(** ** Bytes and names *)

Definition str_or (o : option string) (s : string) : string :=
match o with Some x => if String.eqb x EmptyString then s else x | None => s end.

Definition byte_of (c : ascii) : Z := Z.of_nat (nat_of_ascii c).
Definition is_upper (c : ascii) : bool := (65 <=? byte_of c) && (byte_of c <=? 90).

Definition _normalized_content_type (content_type : option string) : string :=
lower (strip (partition ";" (str_or content_type EmptyString)).1.1).

Definition hex_chars : string := "0123456789abcdef".
Definition nth_char (s : string) (n : Z) : ascii := default "0"%char (String.get (Z.to_nat n) s).
Fixpoint hex (s : bytes) : string :=
match s with
| EmptyString => EmptyString
| String c s => String (nth_char hex_chars (byte_of c / 16)) (String (nth_char hex_chars (byte_of c mod 16)) (hex s))
end.
Definition _magic_preview (audio_bytes : bytes) : string := hex (String.substring 0 8 audio_bytes).

(** [Path(filename).name]: the last part that is neither empty nor "." *)
Definition path_name (filename : string) : string :=
default EmptyString (last (filter (λ p, p ≠ EmptyString ∧ p ≠ ".") (split_on "/" filename EmptyString))).
(** the stem and the suffix of a name: the last dot counts when it is neither
    the first nor the last character *)
Definition stem_suffix (name : string) : string * string :=
let '(a, found, b) := rpartition "." name in
if found && negb (String.eqb a EmptyString) && negb (String.eqb b EmptyString)
then (a, String "." b) else (name, EmptyString).

Definition safe_char (c : ascii) : bool := is_alnum c || Ascii.eqb c "-" || Ascii.eqb c "_".
Definition dash (c : ascii) : ascii := if safe_char c then c else "-"%char.
Fixpoint map_chars (f : ascii → ascii) (s : string) : string :=
match s with EmptyString => EmptyString | String c s => String (f c) (map_chars f s) end.
(** [s.strip("-_")] *)
Definition edge_char (c : ascii) : bool := Ascii.eqb c "-" || Ascii.eqb c "_".
Fixpoint lstrip_edge (s : string) : string :=
match s with String c s' => if edge_char c then lstrip_edge s' else s | EmptyString => s end.
Fixpoint rstrip_edge (s : string) : string :=
match s with
| String c s' =>
    match rstrip_edge s' with
    | EmptyString => if edge_char c then EmptyString else String c EmptyString
    | t => String c t
    end
| EmptyString => s
end.

Definition _safe_filename_stem (filename : option string) : string :=
let candidate := path_name (str_or filename EmptyString) in
let stem := if String.eqb candidate EmptyString then "speech" else (stem_suffix (path_name candidate)).1 in
let cleaned := rstrip_edge (lstrip_edge (map_chars dash stem)) in
if String.eqb cleaned EmptyString then "speech" else cleaned.

Definition path_suffix (filename : option string) : string :=
lower (stem_suffix (path_name (str_or filename EmptyString))).2.
Definition _audio_format_from_extension (filename : option string) : option string :=
table_get _EXTENSION_TO_AUDIO_FORMAT (path_suffix filename).

(** [s[n]], as a number *)
Definition byte_at (n : nat) (s : bytes) : Z := default 0 (byte_of <$> String.get n s).

Definition EBML_MAGIC : bytes :=
String (byte_chr 26) (String "E" (String (byte_chr 223) (String (byte_chr 163) EmptyString))).

Definition _audio_format_from_magic (audio_bytes : bytes) : option string :=
if (12 <=? len audio_bytes) && String.prefix "RIFF" audio_bytes &&
   String.eqb (String.substring 8 4 audio_bytes) "WAVE" then Some "wav"
else if String.prefix "ID3" audio_bytes then Some "mp3"
else if (2 <=? len audio_bytes) && (byte_at 0 audio_bytes =? 255) &&
        (Z.land (byte_at 1 audio_bytes) 224 =? 224) then Some "mp3"
else if String.prefix "fLaC" audio_bytes then Some "flac"
else if String.prefix "OggS" audio_bytes then Some "ogg"
else if String.prefix EBML_MAGIC audio_bytes then Some "webm"
else if (12 <=? len audio_bytes) && String.eqb (String.substring 4 4 audio_bytes) "ftyp"
then if String.eqb (String.substring 8 4 audio_bytes) "M4A " then Some "m4a" else Some "mp4"
else None.

Definition _resolved_audio_extension (audio_format : string) (filename : option string) (content_type : string) :
  result exn string :=
let suffix := path_suffix filename in
if bool_decide (suffix ∈ [".m4a"; ".mp4"]) && bool_decide (audio_format ∈ ["m4a"; "mp4"])
then Ok (String.substring 1 (String.length suffix - 1) suffix)
else if String.eqb (_normalized_content_type (Some content_type)) "video/mp4" then Ok "mp4"
else table_item _AUDIO_FORMAT_TO_EXTENSION audio_format.

Record _AudioUpload : Type := mk_audio {
  au_data : bytes;
  au_filename : string;
  au_content_type : string;
  au_container : string;
  au_byte_count : Z;
  au_magic_bytes : string
}.
Record _VoiceTurnRequest : Type := mk_turn_request {
  tr_text : option string;
  tr_history : option string;
  tr_audio : option _AudioUpload
}.

(** ** Answers of failure *)

Definition entry (key : string) (value : option string) : pydict :=
match value with
| Some v => if String.eqb v EmptyString then [] else [(key, JStr v)]
| None => []
end.
Definition _voice_error_detail (message stage error_code : string) (request_id error_type : option string) : json :=
JObj ([("message", JStr message); ("stage", JStr stage); ("error_code", JStr error_code)] ++
      entry "request_id" request_id ++ entry "error_type" error_type).

(** a failure of the parsing of a request *)
Definition parsing_error (status : Z) (message error_code : string) (request_id : option string) : exn :=
HTTPExceptionDetail status (_voice_error_detail message "request_parsing" error_code request_id None).

Definition too_large : exn := HTTPException 413 "audio must be at most 15728640 bytes".

(** ** Reading and naming the audio *)

Definition _normalize_audio_upload (audio_bytes : bytes) (filename content_type : option string)
  (request_id : option string) : result exn _AudioUpload :=
let normalized_content_type := _normalized_content_type content_type in
let detected_format := _audio_format_from_magic audio_bytes in
let extension_format := _audio_format_from_extension filename in
let content_type_format := mjoin (table_get _CONTENT_TYPE_TO_AUDIO_FORMAT normalized_content_type) in
match (match detected_format with Some f => Some f | None =>
         match extension_format with Some f => Some f | None => content_type_format end end) with
| None => Raise (parsing_error 415 "unsupported audio format" "unsupported_audio_format" request_id)
| Some resolved_format =>
    if String.eqb resolved_format "wav" && negb (bool_decide (detected_format = Some "wav"))
    then Raise (parsing_error 415 "audio/wav requires a valid WAV container" "unsupported_audio_format" request_id)
    else
      let safe_stem := _safe_filename_stem filename in
      extension ← _resolved_audio_extension resolved_format filename normalized_content_type;
      content_type ← table_item _AUDIO_FORMAT_TO_CONTENT_TYPE resolved_format;
      Ok {| au_data := audio_bytes;
            au_filename := safe_stem +:+ "." +:+ extension;
            au_content_type := content_type;
            au_container := resolved_format;
            au_byte_count := len audio_bytes;
            au_magic_bytes := _magic_preview audio_bytes |}
end.

(** [file.read(n)]: the next [n] bytes, or what is left *)
Fixpoint read (n : Z) (file : bytes) : bytes * bytes :=
if n <=? 0 then (EmptyString, file)
else match file with
     | EmptyString => (EmptyString, EmptyString)
     | String c file => let '(a, b) := read (n - 1) file in (String c a, b)
     end.

(** the loop over the chunks of a file: what was read, and what was not; a
    chunk has at least one byte, and [fuel] is the number of chunks *)
Fixpoint read_chunks (fuel : nat) (chunks file : bytes) : option (bytes * bytes) :=
if len chunks <=? MAX_AUDIO_BYTES then
  let '(chunk, rest) := read (Z.min _AUDIO_READ_CHUNK_BYTES (MAX_AUDIO_BYTES + 1 - len chunks)) file in
  if String.eqb chunk EmptyString then Some (chunks, file)
  else match fuel with
       | O => None
       | S fuel => read_chunks fuel (chunks +:+ chunk) rest
       end
else Some (chunks, file).
Definition read_fuel : nat := 17.

Definition _read_audio_bounded (file : bytes) : result exn bytes :=
match read_chunks read_fuel EmptyString file with
| None => Raise (RuntimeError "out of fuel")
| Some (data, _) => if MAX_AUDIO_BYTES <? len data then Raise too_large else Ok data
end.

Fixpoint read_stream (total : bytes) (stream : list bytes) : result exn bytes :=
match stream with
| [] => Ok total
| chunk :: stream =>
    if String.eqb chunk EmptyString then read_stream total stream
    else if MAX_AUDIO_BYTES <? len total + len chunk then Raise too_large
    else read_stream (total +:+ chunk) stream
end.
Definition _read_stream_bounded (stream : list bytes) : result exn bytes := read_stream EmptyString stream.

(** ** The request *)

Inductive form_value : Type :=
| FormText (s : string)
| FormUpload (filename content_type : option string) (file : bytes).

(** what reading a form comes to: the fields by their names, an HTTP error of
    the framework, a parsing error, or another exception *)
Inductive form_outcome : Type :=
| FormData (fields : string → option form_value)
| FormHTTP (status_code : Z) (detail : string)
| FormMalformed
| FormFailed (e : exn).

Record VoiceRequest : Type := mk_voice_request {
  vr_authorization : option string;
  vr_request_id : option string;
  vr_content_type : option string;
  vr_stream : list bytes;
  vr_form : form_outcome
}.

Definition _read_request_form (request : VoiceRequest) : result exn (string → option form_value) :=
let malformed := parsing_error 400 "malformed multipart form data" "invalid_multipart" (vr_request_id request) in
match vr_form request with
| FormData fields => Ok fields
| FormHTTP status_code detail => Raise (if status_code =? 400 then malformed else HTTPException status_code detail)
| FormMalformed => Raise malformed
| FormFailed e => Raise e
end.

Definition _coerce_optional_form_text (form : string → option form_value) (field_name : string)
  (request_id : option string) : result exn (option string) :=
match form field_name with
| None => Ok None
| Some (FormUpload _ _ _) =>
    Raise (parsing_error 400 (field_name +:+ " must be a text field") "invalid_form_field" request_id)
| Some (FormText value) => Ok (Some value)
end.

--

● **Work item**
Reproduce the records above exactly, from the first line to the line that holds "Definition is_upper (c", inclusive, and omit everything after it.

● **Response to the exercise**
(** ** Bytes and names *)

Definition str_or (o : option string) (s : string) : string :=
match o with Some x => if String.eqb x EmptyString then s else x | None => s end.

Definition byte_of (c : ascii) : Z := Z.of_nat (nat_of_ascii c).
Definition is_upper (c : ascii) : bool := (65 <=? byte_of c) && (byte_of c <=? 90).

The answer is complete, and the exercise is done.